Dan wrote:


Your quote does a good job of supporting the contention that Jefferson
favored religious liberty. That he thought that there would be no harm to society for others to hold vastly different religious views, including
atheism.


But, that doesn't establish that those ideas are consistent with the ideas exposed by Jefferson. It seems clear to me that Jefferson felt that men
should have the right to expose ideas that he strongly differed with;
feeling that Truth would win out in the end.
Personally, as someone who's philosophy is grounded in the enlightenment,
I'd agree with that.  Error should have rights.  People should be allowed
to expose ideas I consider very wrong.

But, that is far different from stating I agree with those ideas. My
contention is not that Jefferson would argue against allowing people to
hold these ideas. It is that he believed that his statements in the
Declaration of Independence were Truths, as he stated. The view that human rights is a cultural norm, not a truth is inconsistent with his statement. I'm sure that he'd argue for someone who believes this right to disagree
with him, but that doesn't mean that there isn't a disagreement.

"Cultural Norms" is your term, not mine. I would say that your Truth is static and mine is dynamic. My Truth says that the term "human rights" can not possibly mean the same thing now than it did when we were on the threshold of sentience; that it has grown and changed and will continue to adapt to our civilization (and our civilization to it) as we continue to grow and change.


Note also that I have never called myself an atheist. I consider it possible (but undeterminable) that there are superior life forms. But like the Deists that helped found our country (Jefferson, Washington, Franklin, Monroe and Paine among them), I reject the Christian God(s) and believe Jesus was a man, not a deity. As Jeffferson said:

"I have recently been examining all the known superstitions of the world, and do not find in our particular superstition [Christianity] one redeeming feature. They are all alike, founded upon fables and mythologies" (Letter to Dr. Woods)."

and

"The day will come when the mystical generation of Jesus, by the Supreme Being as his father, in the womb of a virgin will be classed with the fable of the generation of Minerva in the brain of Jupiter" (Works, Vol. iv, p. 365).

Though I am not sold on the existence of a Deity and of life after death as Jefferson apparently was, I think that my ideas on Truth and rights and religion are at least as compatible with his as yours are being you are given to believing in the hocus pocus of mainstream Christianity and (I believe, correct me if I'm wrong) the doctrine of Calvin with which Jefferson was in opposition.

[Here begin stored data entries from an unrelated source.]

(* ===== verification/Fixtures.v ===== *)
(** * Concrete rows

    Rows and environments on which the definitions are evaluated. *)

From Stdlib Require Import ZArith Lia SpecFloat.
From stdpp Require Import base tactics list gmap strings numbers option.
From S2P Require Import Prelude Hoare Types Models Entities.

Local Open Scope Z_scope.

Definition demo_parameters : ParametersRow := {|
  pa_mfa_enforcement := MfaOff;
  pa_mfa_policy_exempt_sso_users := false;
  pa_ticket_self_service_enabled := true;
  pa_ticket_auto_approve_existing_access := true;
  pa_ticket_max_duration_seconds := Some 3600;
  pa_ticket_max_uses := Some 2;
  pa_ticket_require_description := false;
  pa_ticket_request_show_all_targets := false;
  pa_rate_limit_bytes_per_second := None;
  pa_login_protection_enabled := true;
  pa_login_protection_retention_seconds := 86400;
  pa_lp_ip_max_attempts := 2;
  pa_lp_ip_time_window_seconds := 600;
  pa_lp_ip_base_block_duration_seconds := 60;
  pa_lp_ip_block_duration_multiplier := S754_finite false 1 1;
  pa_lp_ip_max_block_duration_seconds := 100;
  pa_lp_ip_cooldown_reset_seconds := 3600;
  pa_lp_user_max_attempts := 2;
  pa_lp_user_time_window_seconds := 600;
  pa_lp_user_auto_unlock := true;
  pa_lp_user_lockout_duration_seconds := 60;
  pa_lp_user_exempt_admins := false;
  pa_lp_ip_exempt_cidrs := Some [];
  pa_web_approval_grace_period_seconds := Some 300;
  pa_admin_approval_timeout_seconds := Some 120;
  pa_admin_approval_grace_period_seconds := Some 300;
  pa_default_credential_policy := None;
  pa_password_login_mode := PwEnabled;
  pa_web_clients_enabled := true;
  pa_web_auth_max_age_seconds := None;
  pa_ssh_client_auth_publickey := true; pa_ssh_client_auth_password := true;
  pa_ssh_client_auth_keyboard_interactive := true; pa_ssh_host_key_verification := HkPrompt;
|}.

Definition demo_user (id : Uuid) (name : string) : UserRow := {|
  u_id := id; u_username := name; u_credential_policy := Some None; u_description := EmptyString;
  u_rate_limit_bytes_per_second := None; u_ldap_server_id := None; u_ldap_object_uuid := None;
  u_allowed_ip_ranges := None;
|}.

Definition demo_ssh_options (host : string) : TargetSSHOptions := {|
  to_host := host; to_port := 22; to_username := "root"; to_jump_host := None; to_env := None;
  to_auth := EmptyString;
|}.

Definition demo_target (id : Uuid) (name : string) (options : TargetOptions) : TargetRow := {|
  t_id := id; t_name := name; t_description := EmptyString;
  t_kind := options_protocol options; t_options := Some options;
  t_rate_limit_bytes_per_second := None; t_group_id := None;
  t_ticket_max_duration_seconds := None; t_ticket_requests_disabled := false;
  t_ticket_require_approval := false; t_ticket_max_uses := None; t_require_approval := false;
|}.

(** One user, the parameters, and nothing else. *)
Definition demo_world : World :=
  set_parameters [demo_parameters] (set_users [demo_user 7 "alice"] empty_world).

(** A clock stopped at [now], fresh identifiers, no faults, no other tasks. *)
Definition still_env (now : Instant) : Env World :=
  calm_env (fun _ => now) (fun k => 1000 + Z.of_nat k).

Lemma still_quiet now : quiet (still_env now).
Proof. done. Qed.

Lemma still_faultless now : faultless (still_env now).
Proof. done. Qed.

My original contention on this thread was that the term Creator and more specifically "their Creator" is deliberately ambiguous in order to entertain the beliefs of all moral humans, whether or not they had a philosophy compatible with the authors. As Thomas Paine said:

"I do not believe in the creed professed by the Jewish Church, by the Roman Church, by the Greek Church, by the Turkish Church, by the Protestant Church, nor by any church that I know of. My own mind is my own church."

Or as Jefferson wrote to his young nephew Peter Carr:

"Fix Reason firmly in her seat, and call to her tribunal every fact, every opinion. Question with boldness even the existence of a God; because, if there be one, he must more approve the homage of reason than of blindfolded fear. ... Do not be frightened from this inquiry by any fear of its consequences. If it end in a belief that there is no God, you will find incitements to virtue in the comfort and pleasantness you feel in its exercise and in the love of others which it will procure for you" (Jefferson's Works, Vol. ii., p. 217).